Social movements occur for various reasons and are promoted by various means. People are motivated by what influences their personality. The social movement can be easily defined as an organizational effort by the group to promote or resist changes within the group or society as a whole. To seek change, people have to look at something troublesome. Various political circumstances may also support or interfere with social movements and extremists. Activists and social movement organizations may be able to influence politicians' ideas more, use political instability, or use political systems to control their ability to act.
Non-governmental organizations sometimes contrast with social movements. This is a false dichotomy, just as supporters of social movements want the movement to be more progressive and more dynamic than NGOs. NGOs are an integral part of social movements. Similarly, civil society is a broader concept of all social activities, including individuals, groups, and movements. Whether civil society also covers all economic activities remains a matter of debate. In many cases, society seems to be composed of three sectors, the government, the private sector, and civil society excluding civil society.
Sociology analyzes social stability and factors that influence the dynamics of social movements such as labor, civil rights, feminism, LGBTQ, democracy, environmental protection, both in present and in history. Research has identified the conditions under which these movements occur and the targets that affect their success or failure.

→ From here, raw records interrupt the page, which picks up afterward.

(* ===== verification/BrocadeRest.v ===== *)
(** The read-only REST client of Brocade switches ([src/brocaderest]): the
    fixed operations, validation of parameters, the password file, the
    transport policy and one call with its audit record. *)
From S2P Require Import Prelude GoStrings Types BrocadeCli.
From Stdlib Require Import QArith Strings.Byte Ascii.

Local Open Scope Z_scope.

(** ** Errors ([errors.go]) *)

Inductive ErrCode : Type :=
| ErrCodeUnknownOperation | ErrCodeInvalidParameter | ErrCodeTransportUnsupported
| ErrCodeLabModeRequired | ErrCodeTLSUntrusted | ErrCodeRESTAuthFailed | ErrCodeRESTConnectionFailed
| ErrCodeRESTTimeout | ErrCodeRESTHTTPError | ErrCodeResponseTooLarge | ErrCodeRedirectRefused
| ErrCodeMissingPassword | ErrCodeReadOnlyProbeFailed.
#[global] Instance ErrCode_eq_dec : EqDecision ErrCode.
Proof. solve_decision. Defined.

Definition ErrCode_string (c : ErrCode) : string :=
  match c with
  | ErrCodeUnknownOperation => "unknown_operation"
  | ErrCodeInvalidParameter => "invalid_parameter"
  | ErrCodeTransportUnsupported => "transport_unsupported"
  | ErrCodeLabModeRequired => "lab_mode_required"
  | ErrCodeTLSUntrusted => "tls_untrusted"
  | ErrCodeRESTAuthFailed => "rest_auth_failed"
  | ErrCodeRESTConnectionFailed => "rest_connection_failed"
  | ErrCodeRESTTimeout => "rest_timeout"
  | ErrCodeRESTHTTPError => "rest_http_error"
  | ErrCodeResponseTooLarge => "response_too_large"
  | ErrCodeRedirectRefused => "redirect_refused"
  | ErrCodeMissingPassword => "missing_rest_password"
  | ErrCodeReadOnlyProbeFailed => "read_only_probe_failed"
  end.

Record RestError : Type := newErr { er_Code : ErrCode; er_Detail : string }.
Definition RestError_text (e : RestError) : string :=
  if String.eqb (er_Detail e) "" then ErrCode_string (er_Code e)
  else ErrCode_string (er_Code e) +:+ ": " +:+ er_Detail e.

(** ** Operations ([resolver.go]) *)

Record ParamSchema : Type := {
  ps_Type : string;
  ps_Required : bool;
  ps_Pattern : string;
  ps_Max : Z;
}.
(** The parameters in the order in which the map is ranged over. *)
Record Operation : Type := {
  op_ID : string;
  op_Method : string;
  op_PathTemplate : string;
  op_AllowedParams : list (string * ParamSchema);
}.

Definition operations : list (string * Operation) :=
  [("brocade.switch.status",
    {| op_ID := "brocade.switch.status"; op_Method := "GET";
       op_PathTemplate := "/rest/running/brocade-fibrechannel-switch/fibrechannel-switch";
       op_AllowedParams := [] |});
   ("brocade.fabric.show",
    {| op_ID := "brocade.fabric.show"; op_Method := "GET";
       op_PathTemplate := "/rest/running/brocade-fabric/fabric-switch"; op_AllowedParams := [] |})].

Definition Resolve (id : string) : option Operation :=
  (list_to_map operations : gmap string Operation) !! id.
(** In the order of ranging over the map. *)
Definition KnownOperationIDs (range_order : list string -> list string) : list string :=
  range_order (map fst operations).

(** ** Parameters ([params.go]) *)

(** [int64(n) == n] for a [float64]. *)
Definition float_integer (q : Q) : option Z :=
  let r := Qred q in
  if bool_decide (Qden r = 1%positive /\ int64_min <= Qnum r <= int64_max) then Some (Qnum r) else None.

Definition coerce (v : value) (s : ParamSchema) : result string string :=
  if String.eqb (ps_Type s) "string" then
    match v with VString str => Ok str | _ => Err "expected string" end
  else if String.eqb (ps_Type s) "int" then
    match v with
    | VInt n | VInt64 n => Ok (pretty n)
    | VFloat q => match float_integer q with Some n => Ok (pretty n) | None => Err "expected integer" end
    | VString str => match Atoi str with Some _ => Ok str | None => Err "expected integer" end
    | _ => Err "expected integer"
    end
  else if String.eqb (ps_Type s) "bool" then
    match v with VBool b => Ok (if b then "true" else "false") | _ => Err "expected bool" end
  else Err "unsupported schema type".

Definition invalid {A} (detail : string) : result RestError A := Err (newErr ErrCodeInvalidParameter detail).

(** ** The client ([client.go]) *)

Inductive TransportMode : Type := TransportHTTPSVerified | TransportHTTPLabOnly.

Record Config : Type := {
  rc_TargetProfileID : string;
  rc_Host : string;
  rc_Port : Z;
  rc_TransportMode : string;
  rc_Username : string;
  rc_PasswordFile : string;
  rc_CAFile : string;
}.

Definition MaxResponseBytes : Z := Z.shiftl 8 20.

(** What [os.Lstat] tells about a path. *)
Inductive lstat_result : Type :=
| LstatError
| LstatSymlink
| LstatRegular (perm : Z)
| LstatOther.

(** A failed exchange: its text and whether it was a timeout or a passed
    deadline; or an answer, whose body may fail to be read. *)
Inductive rest_answer : Type :=
| RestFailure (msg : string) (timeout : bool)
| RestAnswer (status : Z) (contentType : string) (body : option buf).

Record rest_request : Type := {
  rq_Method : string;
  rq_URL : string;
  rq_User : string;
  rq_Password : buf;
}.

Record Response : Type := {
  rp_HTTPStatus : Z;
  rp_RawJSON : option buf;
  rp_Text : string;
  rp_OperationID : string;
}.
Record AuditRecord : Type := {
  au_OperationID : string;
  au_TargetProfileID : string;
  au_HTTPStatus : Z;
  au_ErrorCode : option ErrCode;
}.

(** A client is its configuration with a known transport; [rc_RootCAs] holds
    the content of the additional CA file. *)
Record Client : Type := {
  cl_cfg : Config;
  cl_mode : TransportMode;
  cl_RootCAs : option buf;
}.

(** A percent-encoded byte, and the host part of [url.URL.String]. *)
Definition hex_upper (n : Z) : ascii := upper_byte (hex_digit n).
Definition host_byte (c : ascii) : bool :=
  is_upper c || is_lower c || is_digit c
  || in_cutset "-_.~!$&'()*+,;=:[]<>" c || (byte_of c =? 34).
Definition escape_host_byte (c : ascii) : list ascii :=
  if host_byte c then [c]
  else [chr 37; hex_upper (byte_of c / 16); hex_upper (byte_of c mod 16)].
Definition escape_host (s : string) : string := str (flat_map escape_host_byte (bytes s)).

Definition classifyTransportError (msg : string) (timeout : bool) : ErrCode :=
  if Contains msg "x509:" || Contains msg "certificate signed by unknown authority"
     || Contains msg "tls: failed to verify" || Contains msg "hostname does not match" then
    ErrCodeTLSUntrusted
  else if timeout then ErrCodeRESTTimeout
  else ErrCodeRESTConnectionFailed.

Definition isJSONContentType (ct : string) : bool :=
  let ct := TrimSpace (default "" (head (Split (ToLower ct) (chr 59)))) in
  String.eqb ct "application/json" || String.eqb ct "application/yang-data+json" || HasSuffix ct "+json".

Section Calls.
(** The regular expressions of the schemas ([None] if one does not compile),
    the file system by step, the certificates in a file, [url.Parse], the
    environment and the network. *)
Context (match_pattern : string -> string -> option bool).
Context (Lstat : nat -> string -> lstat_result) (ReadFile : nat -> string -> option buf).
Context (valid_pem : buf -> bool) (url_parses : string -> bool) (Getenv : string -> string).
Context (network : nat -> rest_request -> rest_answer).

(** One parameter of the schema. *)
Definition check_param (params : gmap string value) (out : gmap string string) (p : string * ParamSchema)
    : result RestError (gmap string string) :=
  let '(name, schema) := p in
  match params !! name with
  | None => if ps_Required schema then invalid ("missing required parameter " +:+ name) else Ok out
  | Some raw =>
      match coerce raw schema with
      | Err e => invalid ("parameter " +:+ name +:+ ": " +:+ e)
      | Ok v =>
          if (0 <? ps_Max schema) && (ps_Max schema <? Z.of_nat (String.length v)) then
            invalid ("parameter " +:+ name +:+ " exceeds max length")
          else if String.eqb (ps_Pattern schema) "" then Ok (<[name := v]> out)
          else match match_pattern (ps_Pattern schema) v with
               | None => invalid ("parameter " +:+ name +:+ ": bad schema")
               | Some false => invalid ("parameter " +:+ name +:+ ": value not permitted")
               | Some true => Ok (<[name := v]> out)
               end
      end
  end.

Definition validateParams (op : Operation) (params : gmap string value)
    : result RestError (gmap string string) :=
  match filter (fun name => name ∉ map fst (op_AllowedParams op)) (map fst (map_to_list params)) with
  | name :: _ => invalid ("unknown parameter " +:+ name)
  | [] => fold_result (check_param params) ∅ (op_AllowedParams op)
  end.

(** [readPassword], at step [n]. *)
Definition missing {A} (detail : string) : result RestError A := Err (newErr ErrCodeMissingPassword detail).
Definition trim_newline (b : buf) : buf :=
  match last b with Some x0a => removelast b | _ => b end.
Definition readPassword (n : nat) (path : string) : result RestError buf :=
  if String.eqb path "" then missing "password_file not configured"
  else match Lstat n path with
  | LstatError => missing "password_file unreadable"
  | LstatSymlink => missing "password_file must not be a symlink"
  | LstatOther => missing "password_file must be a regular file"
  | LstatRegular perm =>
      if negb (Z.land perm 63 =? 0) then missing "password_file permissions are too permissive"
      else match ReadFile n path with
           | None => missing "password_file read failed"
           | Some b => match trim_newline b with
                       | [] => missing "password_file is empty"
                       | pw => Ok pw
                       end
           end
  end.

Definition transport_of (mode : string) : result RestError TransportMode :=
  if String.eqb mode "" || String.eqb mode "https-verified" then Ok TransportHTTPSVerified
  else if String.eqb mode "http-lab-only" then
    if String.eqb (Getenv "FILTERREX_LAB_MODE") "1" then Ok TransportHTTPLabOnly
    else Err (newErr ErrCodeLabModeRequired "http-lab-only requires FILTERREX_LAB_MODE=1")
  else Err (newErr ErrCodeTransportUnsupported mode).

Definition New (n : nat) (cfg : Config) : result RestError Client :=
  if String.eqb (rc_Host cfg) "" then invalid "host is required"
  else
    mode ← transport_of (rc_TransportMode cfg);
    if negb (String.eqb (rc_CAFile cfg) "")
       && match mode with TransportHTTPSVerified => true | TransportHTTPLabOnly => false end then
      match ReadFile n (rc_CAFile cfg) with
      | None => Err (newErr ErrCodeTLSUntrusted "unable to read ca_file")
      | Some pem => if valid_pem pem then Ok (Build_Client cfg mode (Some pem))
                    else Err (newErr ErrCodeTLSUntrusted "ca_file contains no valid PEM certificates")
      end
    else Ok (Build_Client cfg mode None).

Definition scheme_of (m : TransportMode) : string :=
  match m with TransportHTTPSVerified => "https" | TransportHTTPLabOnly => "http" end.
Definition port_of (c : Client) : Z :=
  if rc_Port (cl_cfg c) =? 0
  then match cl_mode c with TransportHTTPSVerified => 443 | TransportHTTPLabOnly => 80 end
  else rc_Port (cl_cfg c).

Definition base_url (c : Client) : string :=
  scheme_of (cl_mode c) +:+ "://" +:+ escape_host (JoinHostPort (rc_Host (cl_cfg c)) (port_of c)).

(** The paths of the operations contain no byte that needs escaping. *)
Definition buildURL (c : Client) (op : Operation) : result RestError string :=
  if negb (HasPrefix (op_PathTemplate op) "/") then invalid "operation path template must be absolute"
  else Ok (base_url c +:+ op_PathTemplate op).

(** The requests sent so far, and the steps taken. *)
Record Wire : Type := { wi_tick : nat; wi_sent : list rest_request }.
Definition send_request (r : rest_request) : M Wire rest_answer := fun w =>
  (network (wi_tick w) r, Build_Wire (S (wi_tick w)) (wi_sent w ++ [r])).

Definition audit_of (c : Client) (id : string) (status : Z) (code : option ErrCode) : AuditRecord :=
  {| au_OperationID := id; au_TargetProfileID := rc_TargetProfileID (cl_cfg c);
     au_HTTPStatus := status; au_ErrorCode := code |}.

(** The outcome of a call: a response or an error, with the audit record. *)
Abbreviation outcome := (result RestError Response * AuditRecord)%type.
Definition fail (c : Client) (id : string) (status : Z) (e : RestError) : outcome :=
  (Err e, audit_of c id status (Some (er_Code e))).

(** What [Do] makes of an answer. *)
Definition read_answer (c : Client) (id : string) (a : rest_answer) : outcome :=
  match a with
  | RestFailure msg timeout => fail c id 0 (newErr (classifyTransportError msg timeout) "")
  | RestAnswer status ct body =>
      if (300 <=? status) && (status <? 400) then fail c id status (newErr ErrCodeRedirectRefused "")
      else if (status =? 401) || (status =? 403) then fail c id status (newErr ErrCodeRESTAuthFailed "")
      else match body with
      | None => fail c id status (newErr ErrCodeRESTConnectionFailed "response read failed")
      | Some b =>
          if MaxResponseBytes <? Z.of_nat (length b) then fail c id status (newErr ErrCodeResponseTooLarge "")
          else if 400 <=? status then
            fail c id status (newErr ErrCodeRESTHTTPError ("http " +:+ pretty status))
          else
            (Ok (if isJSONContentType ct then Build_Response status (Some b) "" id
                 else Build_Response status None (text_of b) id),
             audit_of c id status None)
      end
  end.

Definition Do (c : Client) (operationID : string) (params : gmap string value) : M Wire outcome :=
  match Resolve operationID with
  | None => mret (fail c operationID 0 (newErr ErrCodeUnknownOperation ""))
  | Some op =>
      match validateParams op params with
      | Err e => mret (fail c operationID 0 e)
      | Ok _ =>
          match buildURL c op with
          | Err e => mret (fail c operationID 0 e)
          | Ok u =>
              if negb (url_parses u) then
                mret (fail c operationID 0 (newErr ErrCodeRESTConnectionFailed "request build failed"))
              else
                n ← gets wi_tick;
                match readPassword n (rc_PasswordFile (cl_cfg c)) with
                | Err e => mret (fail c operationID 0 e)
                | Ok pw =>
                    a ← send_request {| rq_Method := op_Method op; rq_URL := u;
                                        rq_User := rc_Username (cl_cfg c); rq_Password := pw |};
                    mret (read_answer c operationID a)
                end
          end
      end
  end.

Definition ProbeSwitchStatus (c : Client) : M Wire (option RestError) :=
  r ← Do c "brocade.switch.status" ∅;
  mret match fst r with Ok _ => None | Err e => Some e end.
End Calls.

There are some additional lessons about the results of the campaign on the civil rights movement. In particular, when interpreting the results of exercises, careful consideration should be given to various costs of the target and participation in sports by third parties. Although we refer to "sports" in singular form, it is actually more accurate to consider exercise as a different constellation of individuals and organizations with different strategies and goals. In terms of obtaining legislative benefits, attention to the civil rights movement can provide information, but it also has problems due to the unique characteristics of the civil rights struggle. For example, the main demand of campaigns is already broadly endorsed, and the cost to implement these changes may be limited primarily to a certain region of the United States. For example, assuming that Birmingham's protest in 1963 was directed to the civil rights law in 1964 in some automatic way it would be a mistake.
Movement is basically to change the force to achieve results. Normally, this requires relocation of political power, the Suffragette movement of the 1920s called for women a voting right, demanding the law that the equality movement of marriage in the 2000s grants same-sex marriage, the civil rights movement Starting in the 1950s and continuing today Terminate discrimination with apartheid. It also includes the migration of farm workers for fair wages and workers' rights in the 1960s, economic power like equal wages for equal labor from 1950s to the present for women and men It means relocation. Rewards work. Or, like the black wave movement in the 1960s and 1970s and the second wave of the feminist movement, it can change social power.